*** GIVEN RECORDS Section Begins ***

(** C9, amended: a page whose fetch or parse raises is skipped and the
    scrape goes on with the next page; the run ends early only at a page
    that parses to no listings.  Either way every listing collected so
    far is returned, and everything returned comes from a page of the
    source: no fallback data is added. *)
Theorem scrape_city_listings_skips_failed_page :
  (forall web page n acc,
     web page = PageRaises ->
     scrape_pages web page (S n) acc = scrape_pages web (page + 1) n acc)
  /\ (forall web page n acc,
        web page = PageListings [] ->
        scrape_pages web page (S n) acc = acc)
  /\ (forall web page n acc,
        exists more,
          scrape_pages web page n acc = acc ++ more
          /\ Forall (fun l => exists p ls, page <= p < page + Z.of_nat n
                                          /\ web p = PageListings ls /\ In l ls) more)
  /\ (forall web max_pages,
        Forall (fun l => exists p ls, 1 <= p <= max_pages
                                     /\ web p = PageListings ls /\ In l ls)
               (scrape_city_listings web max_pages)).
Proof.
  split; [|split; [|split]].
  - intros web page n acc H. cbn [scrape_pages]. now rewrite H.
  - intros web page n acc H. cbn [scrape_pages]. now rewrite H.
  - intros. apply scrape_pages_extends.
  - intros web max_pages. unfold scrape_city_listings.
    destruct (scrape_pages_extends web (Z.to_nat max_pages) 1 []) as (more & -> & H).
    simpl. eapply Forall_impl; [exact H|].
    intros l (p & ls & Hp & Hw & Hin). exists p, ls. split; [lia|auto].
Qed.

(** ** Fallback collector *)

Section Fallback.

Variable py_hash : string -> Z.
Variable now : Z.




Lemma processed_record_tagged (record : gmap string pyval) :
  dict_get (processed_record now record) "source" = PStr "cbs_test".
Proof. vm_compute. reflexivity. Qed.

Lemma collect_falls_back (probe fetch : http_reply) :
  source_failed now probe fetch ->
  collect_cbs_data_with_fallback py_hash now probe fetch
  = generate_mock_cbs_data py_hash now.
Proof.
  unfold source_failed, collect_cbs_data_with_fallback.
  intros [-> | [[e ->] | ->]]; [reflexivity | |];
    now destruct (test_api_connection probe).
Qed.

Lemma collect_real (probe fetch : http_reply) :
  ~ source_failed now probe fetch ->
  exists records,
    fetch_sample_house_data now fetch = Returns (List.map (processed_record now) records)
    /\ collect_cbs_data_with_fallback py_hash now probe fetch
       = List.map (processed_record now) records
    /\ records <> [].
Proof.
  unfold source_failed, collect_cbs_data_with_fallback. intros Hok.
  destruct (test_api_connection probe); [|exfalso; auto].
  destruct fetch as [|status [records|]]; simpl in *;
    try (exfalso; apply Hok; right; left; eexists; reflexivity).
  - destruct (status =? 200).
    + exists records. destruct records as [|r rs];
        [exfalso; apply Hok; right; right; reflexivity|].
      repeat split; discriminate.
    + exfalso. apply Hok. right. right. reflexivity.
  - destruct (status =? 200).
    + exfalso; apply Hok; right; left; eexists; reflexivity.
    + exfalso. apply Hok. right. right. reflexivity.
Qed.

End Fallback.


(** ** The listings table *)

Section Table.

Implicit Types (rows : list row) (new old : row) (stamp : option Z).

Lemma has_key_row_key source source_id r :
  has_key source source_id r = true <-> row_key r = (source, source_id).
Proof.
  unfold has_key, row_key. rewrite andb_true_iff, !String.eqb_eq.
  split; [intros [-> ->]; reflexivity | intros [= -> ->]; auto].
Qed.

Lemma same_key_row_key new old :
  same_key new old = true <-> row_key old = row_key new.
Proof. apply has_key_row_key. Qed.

*** GIVEN RECORDS Section Ends ***
*** GIVEN RECORDS Section Begins ***

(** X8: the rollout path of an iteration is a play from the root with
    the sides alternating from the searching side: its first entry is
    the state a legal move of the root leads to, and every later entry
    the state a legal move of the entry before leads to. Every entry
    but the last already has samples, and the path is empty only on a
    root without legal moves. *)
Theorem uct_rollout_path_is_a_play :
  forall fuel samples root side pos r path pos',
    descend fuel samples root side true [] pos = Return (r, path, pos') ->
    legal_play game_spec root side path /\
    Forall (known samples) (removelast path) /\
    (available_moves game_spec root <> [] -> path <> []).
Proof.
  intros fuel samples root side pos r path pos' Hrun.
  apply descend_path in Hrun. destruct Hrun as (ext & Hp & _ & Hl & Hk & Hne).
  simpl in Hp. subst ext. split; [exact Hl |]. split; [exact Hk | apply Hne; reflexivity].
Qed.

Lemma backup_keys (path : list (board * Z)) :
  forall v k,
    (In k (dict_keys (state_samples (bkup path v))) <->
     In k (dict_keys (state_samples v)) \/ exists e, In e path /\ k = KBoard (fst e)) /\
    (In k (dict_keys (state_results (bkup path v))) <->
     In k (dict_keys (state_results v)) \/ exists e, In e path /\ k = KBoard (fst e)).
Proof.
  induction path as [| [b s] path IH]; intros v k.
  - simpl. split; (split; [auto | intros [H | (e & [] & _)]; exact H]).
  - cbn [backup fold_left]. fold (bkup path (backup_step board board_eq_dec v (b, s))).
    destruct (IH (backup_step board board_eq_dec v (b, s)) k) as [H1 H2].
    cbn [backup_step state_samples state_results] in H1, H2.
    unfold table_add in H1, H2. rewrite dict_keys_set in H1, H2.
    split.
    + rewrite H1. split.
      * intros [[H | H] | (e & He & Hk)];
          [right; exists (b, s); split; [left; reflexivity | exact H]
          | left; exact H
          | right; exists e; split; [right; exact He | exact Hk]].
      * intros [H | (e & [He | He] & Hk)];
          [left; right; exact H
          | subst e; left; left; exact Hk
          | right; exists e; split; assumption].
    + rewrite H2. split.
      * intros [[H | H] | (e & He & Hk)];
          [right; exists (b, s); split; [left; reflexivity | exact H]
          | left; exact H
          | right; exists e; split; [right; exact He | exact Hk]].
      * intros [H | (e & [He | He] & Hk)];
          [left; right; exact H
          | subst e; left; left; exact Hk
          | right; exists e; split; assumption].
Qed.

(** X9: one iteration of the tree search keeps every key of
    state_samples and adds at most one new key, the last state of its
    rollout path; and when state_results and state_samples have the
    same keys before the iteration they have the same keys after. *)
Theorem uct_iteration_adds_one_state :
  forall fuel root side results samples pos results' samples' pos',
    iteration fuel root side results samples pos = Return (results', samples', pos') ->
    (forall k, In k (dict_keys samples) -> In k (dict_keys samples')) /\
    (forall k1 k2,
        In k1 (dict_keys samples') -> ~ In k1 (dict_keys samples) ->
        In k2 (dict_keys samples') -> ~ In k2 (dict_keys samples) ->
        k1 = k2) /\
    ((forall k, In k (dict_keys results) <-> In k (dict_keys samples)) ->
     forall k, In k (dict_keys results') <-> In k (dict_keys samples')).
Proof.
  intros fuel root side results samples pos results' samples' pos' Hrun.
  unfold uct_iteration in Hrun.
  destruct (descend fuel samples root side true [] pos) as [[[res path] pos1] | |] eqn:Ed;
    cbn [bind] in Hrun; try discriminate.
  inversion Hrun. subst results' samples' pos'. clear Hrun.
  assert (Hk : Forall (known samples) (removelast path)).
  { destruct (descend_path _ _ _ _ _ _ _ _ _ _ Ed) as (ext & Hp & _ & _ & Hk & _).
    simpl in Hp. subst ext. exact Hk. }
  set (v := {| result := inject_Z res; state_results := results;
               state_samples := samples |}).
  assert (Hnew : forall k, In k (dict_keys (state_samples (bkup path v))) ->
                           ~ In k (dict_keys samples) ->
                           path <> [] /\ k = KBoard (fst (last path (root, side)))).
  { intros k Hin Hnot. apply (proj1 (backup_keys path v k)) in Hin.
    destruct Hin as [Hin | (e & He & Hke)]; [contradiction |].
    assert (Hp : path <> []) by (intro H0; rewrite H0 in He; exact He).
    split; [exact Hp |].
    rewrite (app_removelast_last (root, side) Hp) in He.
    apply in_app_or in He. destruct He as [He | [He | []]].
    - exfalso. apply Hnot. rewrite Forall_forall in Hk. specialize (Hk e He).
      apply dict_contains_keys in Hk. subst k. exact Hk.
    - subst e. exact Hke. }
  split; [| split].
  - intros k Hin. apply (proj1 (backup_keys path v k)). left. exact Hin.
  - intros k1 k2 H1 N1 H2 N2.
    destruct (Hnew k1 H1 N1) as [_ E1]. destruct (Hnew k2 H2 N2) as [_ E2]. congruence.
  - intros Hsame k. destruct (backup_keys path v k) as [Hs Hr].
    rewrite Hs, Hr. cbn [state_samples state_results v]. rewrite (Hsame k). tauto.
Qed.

*** GIVEN RECORDS Section Ends ***
*** GIVEN RECORDS Section Begins ***

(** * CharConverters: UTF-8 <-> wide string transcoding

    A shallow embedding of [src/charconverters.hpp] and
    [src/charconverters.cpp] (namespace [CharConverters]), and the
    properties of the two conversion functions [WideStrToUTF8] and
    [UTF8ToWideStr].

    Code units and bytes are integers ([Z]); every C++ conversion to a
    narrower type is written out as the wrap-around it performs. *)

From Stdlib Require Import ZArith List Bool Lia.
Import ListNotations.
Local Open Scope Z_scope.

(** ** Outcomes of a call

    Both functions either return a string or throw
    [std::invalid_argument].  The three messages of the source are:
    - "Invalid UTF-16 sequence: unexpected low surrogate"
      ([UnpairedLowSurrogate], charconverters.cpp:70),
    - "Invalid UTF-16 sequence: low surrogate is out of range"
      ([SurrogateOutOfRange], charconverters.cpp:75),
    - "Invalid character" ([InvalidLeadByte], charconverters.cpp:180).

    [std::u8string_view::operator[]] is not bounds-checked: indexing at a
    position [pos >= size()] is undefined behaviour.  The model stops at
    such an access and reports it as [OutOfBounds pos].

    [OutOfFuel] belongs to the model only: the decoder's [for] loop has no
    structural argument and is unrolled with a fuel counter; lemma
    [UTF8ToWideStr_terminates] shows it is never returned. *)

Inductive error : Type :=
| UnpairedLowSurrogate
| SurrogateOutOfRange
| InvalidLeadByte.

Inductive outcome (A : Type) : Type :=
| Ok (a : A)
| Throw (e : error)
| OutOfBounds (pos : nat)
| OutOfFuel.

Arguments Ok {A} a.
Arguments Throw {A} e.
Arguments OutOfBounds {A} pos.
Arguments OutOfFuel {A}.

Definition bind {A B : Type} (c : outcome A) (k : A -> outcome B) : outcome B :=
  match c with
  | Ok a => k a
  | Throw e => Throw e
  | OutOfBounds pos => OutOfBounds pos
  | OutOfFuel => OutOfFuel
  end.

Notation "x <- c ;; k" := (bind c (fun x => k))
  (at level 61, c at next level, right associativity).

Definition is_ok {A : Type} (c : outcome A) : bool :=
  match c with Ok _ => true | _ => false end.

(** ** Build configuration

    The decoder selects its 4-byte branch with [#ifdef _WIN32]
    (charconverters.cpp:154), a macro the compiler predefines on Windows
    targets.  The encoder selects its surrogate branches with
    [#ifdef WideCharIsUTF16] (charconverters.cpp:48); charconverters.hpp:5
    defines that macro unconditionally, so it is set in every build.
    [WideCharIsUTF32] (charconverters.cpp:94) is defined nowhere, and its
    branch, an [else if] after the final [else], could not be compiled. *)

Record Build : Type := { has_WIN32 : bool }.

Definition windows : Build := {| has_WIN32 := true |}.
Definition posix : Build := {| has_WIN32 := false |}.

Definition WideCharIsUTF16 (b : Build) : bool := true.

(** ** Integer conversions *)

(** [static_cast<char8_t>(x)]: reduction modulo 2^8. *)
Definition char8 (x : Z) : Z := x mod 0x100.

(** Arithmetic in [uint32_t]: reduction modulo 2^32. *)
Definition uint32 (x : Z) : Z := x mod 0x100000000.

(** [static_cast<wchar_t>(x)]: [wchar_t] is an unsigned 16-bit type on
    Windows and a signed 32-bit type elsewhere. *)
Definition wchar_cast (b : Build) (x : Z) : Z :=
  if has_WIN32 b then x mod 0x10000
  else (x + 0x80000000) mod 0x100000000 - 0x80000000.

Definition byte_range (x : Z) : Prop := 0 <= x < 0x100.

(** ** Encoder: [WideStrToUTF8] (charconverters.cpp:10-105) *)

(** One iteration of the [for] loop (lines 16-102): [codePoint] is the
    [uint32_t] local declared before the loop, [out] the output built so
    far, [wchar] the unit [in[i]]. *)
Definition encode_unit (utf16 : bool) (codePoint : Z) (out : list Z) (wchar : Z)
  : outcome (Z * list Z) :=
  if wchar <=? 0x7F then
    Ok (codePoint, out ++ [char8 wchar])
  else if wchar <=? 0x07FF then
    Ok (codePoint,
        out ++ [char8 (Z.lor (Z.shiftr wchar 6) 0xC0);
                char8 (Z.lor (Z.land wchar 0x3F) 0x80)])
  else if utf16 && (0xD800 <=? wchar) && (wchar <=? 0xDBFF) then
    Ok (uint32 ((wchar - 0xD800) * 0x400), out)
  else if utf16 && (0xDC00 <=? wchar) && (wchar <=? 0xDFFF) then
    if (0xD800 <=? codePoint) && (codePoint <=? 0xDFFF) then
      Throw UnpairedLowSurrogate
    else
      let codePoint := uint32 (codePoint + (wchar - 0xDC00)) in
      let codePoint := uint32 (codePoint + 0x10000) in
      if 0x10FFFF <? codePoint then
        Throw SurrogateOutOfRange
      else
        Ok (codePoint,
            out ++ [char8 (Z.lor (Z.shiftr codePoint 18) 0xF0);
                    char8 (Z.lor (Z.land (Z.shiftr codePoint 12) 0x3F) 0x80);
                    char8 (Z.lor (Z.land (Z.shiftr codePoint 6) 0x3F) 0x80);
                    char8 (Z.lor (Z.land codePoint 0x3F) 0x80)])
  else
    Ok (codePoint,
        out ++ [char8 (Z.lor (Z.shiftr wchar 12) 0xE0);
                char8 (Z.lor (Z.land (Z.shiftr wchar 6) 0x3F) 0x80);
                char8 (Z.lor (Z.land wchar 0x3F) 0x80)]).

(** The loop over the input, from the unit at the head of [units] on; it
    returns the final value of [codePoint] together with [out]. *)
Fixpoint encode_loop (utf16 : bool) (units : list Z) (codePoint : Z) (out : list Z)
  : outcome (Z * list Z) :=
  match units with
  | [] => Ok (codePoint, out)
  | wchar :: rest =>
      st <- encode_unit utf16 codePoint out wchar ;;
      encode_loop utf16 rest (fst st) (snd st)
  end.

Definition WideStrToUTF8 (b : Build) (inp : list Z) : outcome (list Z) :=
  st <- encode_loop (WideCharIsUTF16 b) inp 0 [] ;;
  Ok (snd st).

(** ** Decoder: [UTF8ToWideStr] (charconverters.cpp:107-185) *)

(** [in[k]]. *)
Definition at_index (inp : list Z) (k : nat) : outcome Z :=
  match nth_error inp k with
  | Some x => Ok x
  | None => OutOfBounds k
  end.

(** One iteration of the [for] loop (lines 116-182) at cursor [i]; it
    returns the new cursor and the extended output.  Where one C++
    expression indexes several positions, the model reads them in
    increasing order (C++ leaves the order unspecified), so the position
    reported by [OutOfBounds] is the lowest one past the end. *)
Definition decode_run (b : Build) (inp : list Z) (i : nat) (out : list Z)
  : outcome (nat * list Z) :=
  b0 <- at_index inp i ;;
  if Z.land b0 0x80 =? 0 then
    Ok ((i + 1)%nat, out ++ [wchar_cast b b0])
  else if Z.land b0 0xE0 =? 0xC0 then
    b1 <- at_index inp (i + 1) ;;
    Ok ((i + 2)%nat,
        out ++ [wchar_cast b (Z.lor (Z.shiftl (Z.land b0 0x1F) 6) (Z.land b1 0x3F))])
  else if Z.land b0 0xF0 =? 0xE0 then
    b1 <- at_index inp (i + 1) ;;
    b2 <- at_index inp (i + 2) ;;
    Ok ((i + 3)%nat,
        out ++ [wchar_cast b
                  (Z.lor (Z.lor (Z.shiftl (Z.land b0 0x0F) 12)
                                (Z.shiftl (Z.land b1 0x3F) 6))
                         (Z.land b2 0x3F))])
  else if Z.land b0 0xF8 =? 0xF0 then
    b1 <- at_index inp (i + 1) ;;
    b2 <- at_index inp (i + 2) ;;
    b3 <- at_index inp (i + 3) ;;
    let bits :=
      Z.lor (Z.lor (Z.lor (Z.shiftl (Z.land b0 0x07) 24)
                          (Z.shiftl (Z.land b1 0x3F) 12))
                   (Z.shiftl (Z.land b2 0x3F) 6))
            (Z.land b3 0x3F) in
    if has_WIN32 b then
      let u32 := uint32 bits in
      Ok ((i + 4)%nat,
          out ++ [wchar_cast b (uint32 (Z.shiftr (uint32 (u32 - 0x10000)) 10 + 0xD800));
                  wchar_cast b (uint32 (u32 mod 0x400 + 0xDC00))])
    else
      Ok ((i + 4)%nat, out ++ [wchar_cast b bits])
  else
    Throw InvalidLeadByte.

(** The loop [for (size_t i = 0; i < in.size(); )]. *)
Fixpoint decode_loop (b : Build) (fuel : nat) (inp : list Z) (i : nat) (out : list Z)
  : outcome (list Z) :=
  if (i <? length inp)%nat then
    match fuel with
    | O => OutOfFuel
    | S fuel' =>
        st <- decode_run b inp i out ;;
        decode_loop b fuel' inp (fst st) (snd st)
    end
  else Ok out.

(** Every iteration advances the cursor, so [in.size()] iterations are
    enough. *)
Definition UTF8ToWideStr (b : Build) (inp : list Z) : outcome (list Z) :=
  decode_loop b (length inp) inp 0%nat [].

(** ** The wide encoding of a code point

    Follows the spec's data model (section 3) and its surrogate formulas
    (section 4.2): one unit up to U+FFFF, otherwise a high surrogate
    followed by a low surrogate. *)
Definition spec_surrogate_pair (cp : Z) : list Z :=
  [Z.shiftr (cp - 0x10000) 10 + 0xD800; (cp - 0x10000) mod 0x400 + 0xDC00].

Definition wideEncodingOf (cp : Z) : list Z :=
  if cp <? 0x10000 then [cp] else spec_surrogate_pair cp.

*** GIVEN RECORDS Section Ends ***

** TASK DETAILS **
Print the lines above from the one with "Definition wchar_cast (b" through the one with "char8 (Z.lor (Z.land (Z.shiftr codePoint 12)", both included, exactly as written and nothing more.

** FINISHED EXERCISE **
Definition wchar_cast (b : Build) (x : Z) : Z :=
  if has_WIN32 b then x mod 0x10000
  else (x + 0x80000000) mod 0x100000000 - 0x80000000.

Definition byte_range (x : Z) : Prop := 0 <= x < 0x100.

(** ** Encoder: [WideStrToUTF8] (charconverters.cpp:10-105) *)

(** One iteration of the [for] loop (lines 16-102): [codePoint] is the
    [uint32_t] local declared before the loop, [out] the output built so
    far, [wchar] the unit [in[i]]. *)
Definition encode_unit (utf16 : bool) (codePoint : Z) (out : list Z) (wchar : Z)
  : outcome (Z * list Z) :=
  if wchar <=? 0x7F then
    Ok (codePoint, out ++ [char8 wchar])
  else if wchar <=? 0x07FF then
    Ok (codePoint,
        out ++ [char8 (Z.lor (Z.shiftr wchar 6) 0xC0);
                char8 (Z.lor (Z.land wchar 0x3F) 0x80)])
  else if utf16 && (0xD800 <=? wchar) && (wchar <=? 0xDBFF) then
    Ok (uint32 ((wchar - 0xD800) * 0x400), out)
  else if utf16 && (0xDC00 <=? wchar) && (wchar <=? 0xDFFF) then
    if (0xD800 <=? codePoint) && (codePoint <=? 0xDFFF) then
      Throw UnpairedLowSurrogate
    else
      let codePoint := uint32 (codePoint + (wchar - 0xDC00)) in
      let codePoint := uint32 (codePoint + 0x10000) in
      if 0x10FFFF <? codePoint then
        Throw SurrogateOutOfRange
      else
        Ok (codePoint,
            out ++ [char8 (Z.lor (Z.shiftr codePoint 18) 0xF0);
                    char8 (Z.lor (Z.land (Z.shiftr codePoint 12) 0x3F) 0x80);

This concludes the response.